ただの時間稼ぎだが、あのまま殺されるよりはましだ。
(っ、やばい!)
息も絶え絶えで着いたのは突き当たり。
後ろからは足音がする。
曲がり角から出てきたのは30代後半と思われる男性だ。
ヘッドマイクと拳銃を身に付け、無精髭を生やしたその男は兵士というよりも、日本のどこにでもいそうなサラリーマンに見えた。

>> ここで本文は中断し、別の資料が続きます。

(** * GameClient: a shallow embedding of the browser game client

    The development follows [src/game.js] (the current revision of the
    client) and [src/unnamed/part_000] (an earlier revision without the
    player map and without keyboard input).

    Modelling conventions.
    - JavaScript numbers are exact rationals ([Q]); [Math.max] and
      [Math.min] are [Qmax] and [Qmin].  Numeric equality is [==].
    - JavaScript objects used as dictionaries ([allPlayers], [avatars],
      [frames], the [players] payload) are [gmap string _].
    - The [Set] of held keys is a list in insertion order.
    - Every method is a function from the client state to a new client
      state and the list of effects it performed, oldest first. *)

From Stdlib Require Import QArith Qminmax Lqa.
From stdpp Require Import base option list strings gmap.

Local Open Scope string_scope.
Local Open Scope list_scope.

(** ** Data received from the server *)

Record Player := mkPlayer {
  p_id : string;
  p_x : Q;
  p_y : Q;
  p_facing : string;
  p_animationFrame : option nat;
  p_username : string;
  p_avatar : string
}.

Record AvatarData := mkAvatar {
  a_name : string;
  a_frames : gmap string (list string)
}.

Record Canvas := mkCanvas { width : Q; height : Q }.

(** [WebSocket.readyState] *)
Inductive ReadyState := CONNECTING | OPEN | CLOSING | CLOSED.

Inductive Direction := up | down | left | right.

#[global] Instance ReadyState_eq_dec : EqDecision ReadyState.
Proof. solve_decision. Defined.

#[global] Instance Direction_eq_dec : EqDecision Direction.
Proof. solve_decision. Defined.

(** ** The earlier revision, [src/unnamed/part_000] *)
Module Part000.

Record GameClient := mkClient {
  canvas : Canvas;
  worldImage : bool;
  worldWidth : Q;
  worldHeight : Q;
  myPlayerId : option string;
  myPlayer : option Player;
  avatars : gmap string AvatarData;
  viewportX : Q;
  viewportY : Q;
  ws : option ReadyState
}.

Definition set_viewport (vx vy : Q) (c : GameClient) : GameClient :=
  {| canvas := canvas c; worldImage := worldImage c;
     worldWidth := worldWidth c; worldHeight := worldHeight c;
     myPlayerId := myPlayerId c; myPlayer := myPlayer c;
     avatars := avatars c;
     viewportX := vx; viewportY := vy; ws := ws c |}.

Definition updateViewport (c : GameClient) : GameClient :=
  match myPlayer c with
  | None => c
  | Some me =>
      let centerX := (width (canvas c) / 2)%Q in
      let centerY := (height (canvas c) / 2)%Q in
      let newViewportX := (p_x me - centerX)%Q in
      let newViewportY := (p_y me - centerY)%Q in
      let newViewportX :=
        Qmax 0 (Qmin newViewportX (worldWidth c - width (canvas c))) in
      let newViewportY :=
        Qmax 0 (Qmin newViewportY (worldHeight c - height (canvas c))) in
      set_viewport newViewportX newViewportY c
  end.

End Part000.

(** ** The current revision, [src/game.js] *)

Record GameClient := mkClient {
  canvas : Canvas;
  worldImage : bool;
  worldWidth : Q;
  worldHeight : Q;
  myPlayerId : option string;
  myPlayer : option Player;
  allPlayers : gmap string Player;
  avatars : gmap string AvatarData;
  viewportX : Q;
  viewportY : Q;
  activeKeys : list string;
  currentDirection : option Direction;
  ws : option ReadyState
}.

Definition set_viewport (vx vy : Q) (c : GameClient) : GameClient :=
  {| canvas := canvas c; worldImage := worldImage c;
     worldWidth := worldWidth c; worldHeight := worldHeight c;
     myPlayerId := myPlayerId c; myPlayer := myPlayer c;
     allPlayers := allPlayers c; avatars := avatars c;
     viewportX := vx; viewportY := vy;
     activeKeys := activeKeys c; currentDirection := currentDirection c;
     ws := ws c |}.

Definition updateViewport (c : GameClient) : GameClient :=
  match myPlayer c with
  | None => c
  | Some me =>
      let centerX := (width (canvas c) / 2)%Q in
      let centerY := (height (canvas c) / 2)%Q in
      let newViewportX := (p_x me - centerX)%Q in
      let newViewportY := (p_y me - centerY)%Q in
      let newViewportX :=
        Qmax 0 (Qmin newViewportX (worldWidth c - width (canvas c))) in
      let newViewportY :=
        Qmax 0 (Qmin newViewportY (worldHeight c - height (canvas c))) in
      set_viewport newViewportX newViewportY c
  end.

(** Field updates ([this.f = v]). *)
Definition set_canvas (v : Canvas) (c : GameClient) : GameClient :=
  {| canvas := v; worldImage := worldImage c;
     worldWidth := worldWidth c; worldHeight := worldHeight c;
     myPlayerId := myPlayerId c; myPlayer := myPlayer c;
     allPlayers := allPlayers c; avatars := avatars c;
     viewportX := viewportX c; viewportY := viewportY c;
     activeKeys := activeKeys c; currentDirection := currentDirection c;
     ws := ws c |}.

Definition set_myPlayerId (v : option string) (c : GameClient) : GameClient :=
  {| canvas := canvas c; worldImage := worldImage c;
     worldWidth := worldWidth c; worldHeight := worldHeight c;
     myPlayerId := v; myPlayer := myPlayer c;
     allPlayers := allPlayers c; avatars := avatars c;
     viewportX := viewportX c; viewportY := viewportY c;
     activeKeys := activeKeys c; currentDirection := currentDirection c;
     ws := ws c |}.

Definition set_myPlayer (v : option Player) (c : GameClient) : GameClient :=
  {| canvas := canvas c; worldImage := worldImage c;
     worldWidth := worldWidth c; worldHeight := worldHeight c;
     myPlayerId := myPlayerId c; myPlayer := v;
     allPlayers := allPlayers c; avatars := avatars c;
     viewportX := viewportX c; viewportY := viewportY c;
     activeKeys := activeKeys c; currentDirection := currentDirection c;
     ws := ws c |}.

Definition set_allPlayers (v : gmap string Player) (c : GameClient)
  : GameClient :=
  {| canvas := canvas c; worldImage := worldImage c;
     worldWidth := worldWidth c; worldHeight := worldHeight c;
     myPlayerId := myPlayerId c; myPlayer := myPlayer c;
     allPlayers := v; avatars := avatars c;
     viewportX := viewportX c; viewportY := viewportY c;
     activeKeys := activeKeys c; currentDirection := currentDirection c;
     ws := ws c |}.

Definition set_avatars (v : gmap string AvatarData) (c : GameClient)
  : GameClient :=
  {| canvas := canvas c; worldImage := worldImage c;
     worldWidth := worldWidth c; worldHeight := worldHeight c;
     myPlayerId := myPlayerId c; myPlayer := myPlayer c;
     allPlayers := allPlayers c; avatars := v;
     viewportX := viewportX c; viewportY := viewportY c;
     activeKeys := activeKeys c; currentDirection := currentDirection c;
     ws := ws c |}.

Definition set_activeKeys (v : list string) (c : GameClient) : GameClient :=
  {| canvas := canvas c; worldImage := worldImage c;
     worldWidth := worldWidth c; worldHeight := worldHeight c;
     myPlayerId := myPlayerId c; myPlayer := myPlayer c;
     allPlayers := allPlayers c; avatars := avatars c;
     viewportX := viewportX c; viewportY := viewportY c;
     activeKeys := v; currentDirection := currentDirection c;
     ws := ws c |}.

Definition set_currentDirection (v : option Direction) (c : GameClient)
  : GameClient :=
  {| canvas := canvas c; worldImage := worldImage c;
     worldWidth := worldWidth c; worldHeight := worldHeight c;
     myPlayerId := myPlayerId c; myPlayer := myPlayer c;
     allPlayers := allPlayers c; avatars := avatars c;
     viewportX := viewportX c; viewportY := viewportY c;
     activeKeys := activeKeys c; currentDirection := v;
     ws := ws c |}.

「諦めろ。だが仕事とは言え子供を殺すのは忍びないな・・・・・・そうだな、手を組まないか?」
「・・・・・・は?」
「その右手だけじゃない。学園都市の能力開発を受けたってだけでもこっちには欲しい人材なんだよ。素直に言うことを聞いてくれれば人間らしくいさせてやるように上に掛け合ってやる」
今の話やあの駆動鎧から察するに、学園都市の元外部協力企業だろうか。
命は大事だ。
だが、そんな事で妥協することなど上条には出来ない。
「嫌だと言ったら?」
「ここで死んでもらう」
男は拳銃を上条へ向ける。
もう無理だと諦めたその時、男は突然慌てだした。
男のヘッドマイクのスピーカーから音が微かに漏れている。
『た、隊長、助け――!!』
『何なんだよこの化け物!!』
先ほどの駆動鎧からか。
スピーカーから漏れる轟音はものの十数秒で無くなった。
そして悪魔の声がスピーカーから聞こえた。
『よォクソ野郎。覚悟は出来てンだろォなァ?。居場所は分かってんだ。今の内に神様にでもお祈りしとけ』
「くっ!!」
「いいのかなー?上条当麻はほっといて」
「どういうことよ」
「こうして君が私に気を取られてる間にー。あっちもパワードナントカってのが向かってるハズなんだよなー」
駆動鎧。上層部か、外部の元協力企業が絡んでいるのか。
あの馬鹿の能力は今だにわからない。けれども機械が相手ではあの馬鹿に勝ち目はない。
一刻も早く駆けつけなければいけないが、電撃は弾かれる。磁力を使って逃げようと思えど、相手はどんな隠し球を持っているかわからない。
もう一度、美琴はコインを取り出す。
「今度は、当てるわよ。大人しく私を行かせなさい」
「だから対策は出来てんの。やりたきゃやれば?」
「っ!このぉー!!」
再び超電磁砲を放つ。しかし目の前の敵を直接狙うことは出来なかった。
「こんな時でも殺そうと出来ないなんて、甘いよ」
少女はやはり、その場から一歩も動いていなかった。
「ま、だからってこっちが手加減する理由にはなんないけどね!」
少女は再びポーチからナイフを取り出し、美琴目掛けて投げつけた。
美琴は電撃で弾こうとするが、電撃が美琴の意としない、少女がナイフと連続で投げた木の札へと向かう。
磁力で自分を操作しても間に合わない。
だが、ナイフが美琴の心臓に突き刺さる前に、ナイフは謎の光に晒され、奇妙な印が刻まれ、刃と柄と留め金と、綺麗に分解され、地に落ちた。
「御坂さん。確かに貴女は甘いです」
突然、少女から美琴を庇う様に、その声の主は現れた。
振り返った声の主は好青年と呼べる端正な顔で、その顔に似合うスーツを着ていた。
見覚えるのあるその少年は振り返り、優しく美琴に微笑みながら言った。